In general, this would be an Automatic Gain Control problem. For example, an AGC stage is found in many RF receivers to try and maintain a constant level of reception.
The AGC is a simple feedback system that is monitoring the amplitude (or power) of a signal at its input, compares it with a reference level and uses this "error" signal to drive an amplifier that compensates for variations in the input signal.
Therefore, in very simple terms and as far as this question is concerned, the "error" signal contains this information of how far away is a source from the microphone that records it. Actually, in the audio world, there is already a device that deals with this problem.
A variation of the AGC is the "compressor". The compressor, monitors a signal at its input and passes it, unchanged, in the output as long as its level is below a certain threshold. Once the signal goes above a certain threshold, the compressor reduces the amplification by a set amount. The key difference of the compressor is that this reduction in amplification is not kicking in and out instantly. Rather, there is the so called "Attack" and "Decay" times that determine how "softly" the compressor limits the signal or returns back to the original amplification over time.

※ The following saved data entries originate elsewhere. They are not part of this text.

(** * ToDoListPY: Task, ToDoList and the menu of main.py

    A shallow embedding of the two classes of [main.py] (the [Task] entity
    and the [ToDoList] store) and of its menu loop [main], together with the
    part of Python's standard library they call: [str.lower],
    [str.capitalize], [str.strip], [str.split], [str.join],
    [datetime.strptime]/[strftime] for the format [%Y-%m-%d],
    [json.dump]/[json.load], [input] and [print].

    Conventions of the model.
    - Text is a [string] of 8-bit characters; case mapping acts on the ASCII
      letters and leaves every other character alone.
    - Arguments carry the types the program gives them: descriptions, date
      texts, priorities and tags are strings, [completed] is a boolean.
    - Exceptions are values of [exn]; [isinstance] follows the class
      hierarchy ([InvalidDateError], [InvalidPriorityError] and
      [TaskNotFoundError] derive from [Exception], lines 8-15).
    - Methods of [ToDoList] run in a state-and-exception monad over the
      object's [tasks] list and the file system; a raised exception keeps
      the state reached so far, as in Python.
    - The Tasks of a store are distinct objects, held by value: the menu and
      [load_from_file] build a new Task for every entry.
    - [strftime] prints the year as the C library does on Linux, without
      padding; [str] of a date pads it to four digits.
    - A file holds the JSON document that was dumped into it, an array of
      task records whose values have the types of the fields; every file
      name can be written.
    - The keyboard is the list of the lines still to be read, the screen the
      list of the texts printed and of the prompts; [input] at the end of
      the lines ends the program, as the [EOFError] nothing catches does.
      White space is the ASCII white space. *)

From Stdlib Require Import ZArith Ascii String List Bool Lia.
From stdpp Require Import base gmap strings list.

Local Open Scope string_scope.
Local Open Scope Z_scope.

(* ===================================================================== *)
(** ** Python strings *)
(* ===================================================================== *)

Module PyStr.

Definition code (c : ascii) : Z := Z.of_nat (nat_of_ascii c).
Definition chr (n : Z) : ascii := ascii_of_nat (Z.to_nat n).

Definition is_upper (c : ascii) : bool := (65 <=? code c) && (code c <=? 90).
Definition is_lower (c : ascii) : bool := (97 <=? code c) && (code c <=? 122).
Definition is_digit (c : ascii) : bool := (48 <=? code c) && (code c <=? 57).

Definition lower_char (c : ascii) : ascii :=
  if is_upper c then chr (code c + 32) else c.
Definition upper_char (c : ascii) : ascii :=
  if is_lower c then chr (code c - 32) else c.

(** [s.lower()] *)
Fixpoint lower (s : string) : string :=
  match s with
  | EmptyString => EmptyString
  | String c t => String (lower_char c) (lower t)
  end.

(** [s.capitalize()]: first character upper-cased, the rest lower-cased. *)
Definition capitalize (s : string) : string :=
  match s with
  | EmptyString => EmptyString
  | String c t => String (upper_char c) (lower t)
  end.

(** [a in b] for two strings: [a] occurs in [b] as a substring. *)
Fixpoint contains (a b : string) : bool :=
  String.prefix a b ||
  match b with
  | EmptyString => false
  | String _ t => contains a t
  end.

(** Two texts that differ at most in the case of their letters, compared
    character by character. *)
Fixpoint eq_nocase (a b : string) : bool :=
  match a, b with
  | EmptyString, EmptyString => true
  | String x a', String y b' =>
      (Ascii.eqb x y || Ascii.eqb (lower_char x) y || Ascii.eqb x (lower_char y))
      && eq_nocase a' b'
  | _, _ => false
  end.

End PyStr.

(* ===================================================================== *)
(** ** Exceptions *)
(* ===================================================================== *)

Inductive exn : Set :=
| Exception
| ValueError
| TypeError
| AttributeError
| LookupError
| KeyError
| OSError
| FileNotFoundError
| JSONDecodeError
| InvalidDateError        (* line 8 *)
| InvalidPriorityError    (* line 11 *)
| TaskNotFoundError.      (* line 14 *)

#[global] Instance exn_eq_dec : EqDecision exn.
Proof. solve_decision. Defined.

(** The direct base class of an exception class. *)
Definition base (e : exn) : option exn :=
  match e with
  | Exception => None
  | LookupError | ValueError | TypeError | AttributeError | OSError => Some Exception
  | KeyError => Some LookupError
  | FileNotFoundError => Some OSError
  | JSONDecodeError => Some ValueError
  | InvalidDateError | InvalidPriorityError | TaskNotFoundError => Some Exception
  end.

(** [isinstance(e, cls)]: [cls] is the class of [e] or one of its ancestors
    (the hierarchy above has depth three). *)
Definition isinstance (e cls : exn) : bool :=
  bool_decide (e = cls)
  || bool_decide (base e = Some cls)
  || bool_decide (base e ≫= base = Some cls).

Inductive result (A : Type) : Type :=
| Ok (a : A)
| Raise (e : exn).
Arguments Ok {A} a.
Arguments Raise {A} e.

(* ===================================================================== *)
(** ** datetime, for the format "%Y-%m-%d" *)
(* ===================================================================== *)

Module datetime.
Import PyStr.

(** The value [strptime] returns for a format without time directives:
    a [datetime] at midnight, so only the calendar date is kept. *)
Record date : Set := mkdate { year : Z; month : Z; day : Z }.

#[global] Instance date_eq_dec : EqDecision date.
Proof. solve_decision. Defined.

Definition MINYEAR : Z := 1.
Definition MAXYEAR : Z := 9999.

Definition is_leap (y : Z) : bool :=
  (y mod 4 =? 0) && (negb (y mod 100 =? 0) || (y mod 400 =? 0)).

Definition days_in_month (y m : Z) : Z :=
  if (m =? 2) && is_leap y then 29
  else match m with
       | 1 | 3 | 5 | 7 | 8 | 10 | 12 => 31
       | 4 | 6 | 9 | 11 => 30
       | 2 => 28
       | _ => -1
       end.

(** The range checks of the [date]/[datetime] constructors. *)
Definition check_date_fields (y m d : Z) : bool :=
  (MINYEAR <=? y) && (y <=? MAXYEAR) &&
  (1 <=? m) && (m <=? 12) &&
  (1 <=? d) && (d <=? days_in_month y m).

Definition valid (dt : date) : Prop :=
  check_date_fields (year dt) (month dt) (day dt) = true.

(** *** The regular expression [strptime] compiles the format to.

    [%Y] is [\d\d\d\d], [%m] is [1[0-2]|0[1-9]|[1-9]] and [%d] is
    [3[0-1]|[1-2]\d|0[1-9]|[1-9]| [1-9]]; the format's two hyphens are
    literals.  Matching is Python's: alternatives in order, backtracking
    into the continuation. *)
Inductive regex : Set :=
| Lit (c : ascii)
| Range (lo hi : ascii)
| Digit
| Cat (r1 r2 : regex)
| Alt (r1 r2 : regex).

Definition in_range (lo hi c : ascii) : bool :=
  (code lo <=? code c) && (code c <=? code hi).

A properly tuned compressor can be used to compensate for various performance styles or speakers (for example in the studio room of a radio station). People speaking passionately might come close to the microphone and also raise their voice. That's when the compressor politely kicks in and limits the signal from that microphone to avoid distortion and allow other speakers to be heard as well (otherwise you would have to lower the gain of that microphone manually and that's not practical for many microphones)
Therefore, a compressor with just one threshold would answer the simple question "Speaker is close or away" from the microphone. More thresholds would give more fine grained control.
In terms of libraries or toolboxes to achieve compression you could perhaps use CSound's relevant module.
However, for this application you might want to focus on the bandwidth of the fundamental frequency of voice (as a better indicator of what the speaker is doing, how many speakers are there, etc).
Therefore, you can take your input signal, filter it with a simple band-pass filter (with a 85Hz-255Hz bandwidth), rectify the filtered signal (to get a measure of its level) and then pass it through an integrator with a high enough time constant (something like 100ms-300ms for example). This will return a slow varying smooth signal that you can use as an indicator of how far a "human voice" is from a microphone based on the amplitude of the signal. The integrator will smooth your signal enough to avoid sudden "jumps" in amplitude (in any case the speaker is not going to go from "far" to "close" in 2ms).
There is a lot of relevant research, elements of which you can use in your application if you search for "Gender Identification" (from audio recordings) or "Audio scene analysis". (These are mostly falling in the field of classification of course)